The scale of yesterdays admission by the Government of a catastrophic failure of basic security procedures is, as you'd expect, the talk of the papers this morning. The Government's defensive line on the incident however do not stand up to any serious scrutiny.
1: The disk was password protected but the data was not encrypted - this is sheer bloody insanity. How was the disc password protected for a start? Are we talking about a password protected zip file? Crackable in seconds and you can bet it's a dictionary word too? If it's not a zip file then what operating system dependencies are there on the protection? If the disc was entered into a machine running Linux or OSX then what happens?
2: It was a 'junior official' that did it - what is a junior official doing have read access to that data? How did they get the data? Did they extract it themselves? If so what does this say about the system's internal policy procedures that someone who should not have done this had access to production data? Who else, and how many more junior officials have this level of access to this sort of data across Government? Why do they have CD burners available to them? Remember that the Government has a vision to share our data across the whole of Whitehall.
3: The second disc was sent by registered post and arrived - whether it arrived or not is irrelevant, as is using registered post. Once the data leaves your hands into a third party then it is an unknown quantity. The trust relationship should be explicity known throughout transfer. In other words you use an encrypted tunnel and transfer electronically. This reduces the risk down to the security condition of the two systems talking to each other which is far more manageable that handing it to a bloody courier who could copy the disc enroute.
4: It is not believed the data is in the wrong hands - it doesn't matter what you believe. The minute you lose data and the potentiality of compromise is known you assume that the worst possible scenario is the case. Period. You can hope of course, but trying to reassure people that your hope is a certainty is politiking at best and dishonest at worst.
5: There will be a thorough review of what happened - this is the second time in a month that HMRC have been found to be transferring secure data by stupidly insecure means. This does not look like an isolated incident it looks like standard bloody practice. A review may bring this to light, but should it do so how many more security breaches of this kind have occured that we do not know about? Security by obscurity is not a sound model for anyone especially Government.

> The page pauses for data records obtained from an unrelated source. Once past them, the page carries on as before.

(** X16. Text decode without stripping followed by text encode gives the buffer
    back, filled with null bytes up to the pad length when that is larger:
    the code page is a one-to-one table, so no byte is lost or changed. *)
Theorem text_decode_encode :
  forall (buf : list byte) (d d' pad : Z) (sp : bool),
    (s <- unpack buf "ch" d false sp ;; pack s "ch" d' pad)
    = Ok (buf ++ repeat x00 (Z.to_nat (pad - len buf))).
Proof.
  intros buf d d' pad sp.
  change (unpack buf "ch" d false sp) with (Ok (decode_cp037 buf)).
  cbn [bind].
  change (pack (decode_cp037 buf) "ch" d' pad)
    with (result <- encode_cp037 (decode_cp037 buf) ;; Ok (ljust result pad x00)).
  rewrite encode_decode_cp037. reflexivity.
Qed.

(** X17. A packed buffer whose half-bytes are decimal digits followed by the sign
    [c] or [d] is restored by decoding it and encoding the result with the
    length of the buffer as pad length, for any decimal-place count that does
    not exceed the number of digits. *)
Theorem packed_decode_encode :
  forall (type : str) (buf : list byte) (neg : bool) (digits : str)
         (d : Z) (lv sp : bool),
    In type packed_tags -> all_digits digits ->
    hex buf = digits ++ [if neg then code "d" else code "c"] ->
    0 <= d <= len digits ->
    unpack buf type d lv sp = Ok (decimal_string neg digits d)
    /\ (v <- unpack buf type d lv sp ;; pack v type d (len buf)) = Ok buf.
Proof.
  intros type buf neg ds d lv sp Htag Hds Hhex Hd.
  assert (Hu : unpack buf type d lv sp = Ok (decimal_string neg ds d)).
  { rewrite (unpack_packed_eq _ _ _ _ _ Htag), Hhex.
    destruct (slice_last ds (if neg then code "d" else code "c")) as [-> ->].
    assert (Hn : (if negb (str_in [if neg then code "d" else code "c"]
                                  ["d" : str; "b" : str])
                  then lit "" else lit "-")
                 = (if neg then lit "-" else lit ""))
      by (destruct neg; reflexivity).
    rewrite Hn. unfold decimal_string.
    rewrite add_dec_places_prefix by exact Hd. reflexivity. }
  split; [exact Hu |].
  rewrite Hu. cbn [bind].
  rewrite (pack_packed_digits _ _ _ _ _ _ Htag Hds).
  rewrite (zfill_digits ds _ Hds).
  assert (Hlen : len buf * 2 - 1 = len ds).
  { apply (f_equal (@List.length _)) in Hhex.
    rewrite length_hex, length_app in Hhex. cbn [List.length] in Hhex.
    unfold len. lia. }
  rewrite Hlen, Z.sub_diag. cbn [Z.to_nat repeat app].
  rewrite <- Hhex. apply fromhex_hex.
Qed.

There are also other very serious questions that need to be raised across Government systems now. This is not just about the data on the discs. The first and foremost is whether any data of financial significance is stored on actual databases in an unencrypted format.
In the private sector, companies are heavily governed by regulations on this matter and have to meet all manner of compliancy testing else face PR hell and massive penalty fines. If the company is listed on a US market they have to meet Sarbanes-Oxley compliance which is even stricter too and can result in jail time for directors. Are Government systems anywhere close to compliance?
It is not a thorough review of this incident that is needed, there needs to be an inquiry that looks at every single Government system - central, regional and local - that holds data about the public and ensuing legislation to restore any semblace of confidence in the systems.
This doesn't mean an inquiry that asks some mandarin if something is secure. It means a full security review of architecture designs with added penetration testing. Any legislation should include a requirement for security reviews throughout new system design phases as well as regular penetration testing through the lifcycle of a project. These reviews and testing should become a part of standard operating practice. Any legacy systems found to be failing should be taken offline immediately.
What's more, there should be an Information Security Committee drawn up that oversees Government systems. This should be a body that places information security at its core, not political expedience, and it should be independent of Government. It should be made up of people that actually know about this subject and are not afraid to say "No" and block a system from going live or take a system offline when it fails to meet the required standards. There should be a ministerial level role specifically for information security and legislation should ensure that the buck stops at that position.